Journalists showed the old woman many pictures of how monuments to her were erected in Russia, and pictures were painted with her. Anna Ivanivna liked some of them, and she even asked to keep them and criticized some of them, including the one on which she stands on the Ukrainian flag.

"God forbid! I love our flag. Itʼs wrong to draw like that! Trample your flag, who invented it? On the contrary, I love my flag. When the Easter cakes were brought to me, there was a blue, yellow and orange ribbon with a trident. I saved them," she said.

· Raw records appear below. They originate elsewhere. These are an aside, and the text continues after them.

Lemma indented_reads gap v : sforall json_ws gap = true ->
  forall cur, sforall json_ws cur = true -> reads parse_value (indented gap cur v) v.
Proof.
  intros Hg. induction v as [|b|z|s|l Hl|o Ho] using json_nested_ind; intros cur Hc;
    try apply stringify_reads.
  - destruct l as [|x l]; [apply stringify_reads|]. cbn [indented].
    set (f := fun x => _). rewrite <- (map_id (x :: l)) at 2.
    replace (map f (x :: l)) with ((map (fun x => (f x, x)) (x :: l)).*1) by (rewrite map_map; reflexivity).
    replace (map (fun x => x) (x :: l)) with ((map (fun x => (f x, x)) (x :: l)).*2) by (rewrite map_map; reflexivity).
    rewrite <- (sapp_assoc newline cur). apply array_reads; [done|by rewrite sforall_app, Hc|].
    rewrite Forall_map. eapply Forall_impl; [exact Hl|]. intros y Hy. cbn [fst snd]. unfold f.
    rewrite <- (sapp_assoc newline). apply reads_ws; [by rewrite !sforall_app, Hc, Hg|]. apply Hy. by rewrite sforall_app, Hc.
  - destruct o as [|kv o]; [apply stringify_reads|]. cbn [indented].
    pose (ms := map (fun kv : string * json => mkMember (newline +:+ (cur +:+ gap)) (kv.1) (" " +:+ indented gap (cur +:+ gap) (kv.2)) (kv.2)) (kv :: o)).
    assert (members ms = kv :: o) as Hms.
    { subst ms. unfold members. rewrite map_map. rewrite <- (map_id (kv :: o)) at 2. apply map_ext. by intros []. }
    replace (JObj (kv :: o)) with (JObj (members ms)) by (by rewrite Hms).
    replace (map _ (kv :: o)) with (map member_text ms).
    { rewrite <- (sapp_assoc newline cur). apply object_reads; [done|by rewrite sforall_app, Hc|].
      subst ms. rewrite Forall_map. eapply Forall_impl; [exact Ho|]. intros [k v] Hv. cbn in Hv. split; cbn [m_ws m_text m_value fst snd].
      - by rewrite !sforall_app, Hc, Hg.
      - apply reads_ws; [done|]. apply Hv. by rewrite sforall_app, Hc. }
    subst ms. rewrite map_map. apply map_ext. intros [k v]. unfold member_text. cbn [m_ws m_key m_text fst snd].
    by rewrite !sapp_assoc.
Qed.

(** [JSON.parse] reads every value back from its indented text. *)
Theorem JSON_parse_stringify_indent n v : JSON_parse (JSON_stringify_indent n v) = Some v.
Proof. apply parse_of_reads, indented_reads; [apply ws_spaces|done]. Qed.
(** [set(k, v)] and [setNum(k, v)] *)
Definition set (k : skey) (v : string) (s : WizardState) : WizardState :=
  mkState (fun j => if decide (j = k) then v else str s j) (num s) (testResult s).

Definition setNum (k : nkey) (v : Z) (s : WizardState) : WizardState :=
  mkState (str s) (fun j => if decide (j = k) then v else num s j) (testResult s).

(** [s.k === v] *)
Definition has (s : WizardState) (k : skey) (v : string) : bool := bool_decide (str s k = v).
Definition unset (s : WizardState) (k : skey) : bool := has s k "".
Definition or_text (d s : string) : string := if bool_decide (s = "") then d else s.

(** ** Preview and review *)

(** [roles.find((r) => r.id === s.roleId)?.name ?? s.roleId] *)
Definition role_text (s : WizardState) (roles : list RoleView) : string :=
  default (str s roleId)
    (RoleView_name <$> List.find (fun r => bool_decide (RoleView_id r = str s roleId)) roles).

Definition subjStr (s : WizardState) (roles : list RoleView) : string :=
  if has s subjectMode "all" then "All subjects"
  else if has s subjectMode "role" then "Members of role " +:+ quoted (role_text s roles)
  else if has s subjectMode "api_key" then "API key " +:+ quoted (or_text "<unset>" (str s subjectId))
  else "OAuth subject " +:+ quoted (or_text "<unset>" (str s subjectId)).

Definition toolStr (s : WizardState) : string :=
  if unset s toolPattern || has s toolPattern "*" then "all tools"
  else "tools matching " +:+ quoted (str s toolPattern).

Definition serverStr (s : WizardState) : string :=
  if unset s serverPattern || has s serverPattern "*" then "all servers"
  else "server " +:+ quoted (str s serverPattern).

In the village, the attitude of locals towards the old woman deteriorated. Fellow villagers help them with food, but in a conversation with journalists they say that they will be exiles here.

"Today, those who collect garbage are from the city... I was called a traitor. Take a bag, they say, and get out of here. They say — how will you live with it. And I did not want to betray anyone; I wanted peace: Russia, Ukraine, Belarus live as before. That no one insulted anyone, but fought only against drug addiction, alcohol, smoking and the Christian faith!" says the old woman.

At the same time, the Ukrainian military Kostenko protects an old woman. He says that one should not judge a person by the "past" in which she lives. "They do not know the whole story. It is better in independent Ukraine to improve their living conditions so that they remember the Soviet Union as the black past of our state. And to condemn a person simply because she lived in the Soviet Union is wrong," he said. According to the military, the main problem of the old woman is the lack for information because she could not believe for a long time that her village was being shelled by Russians.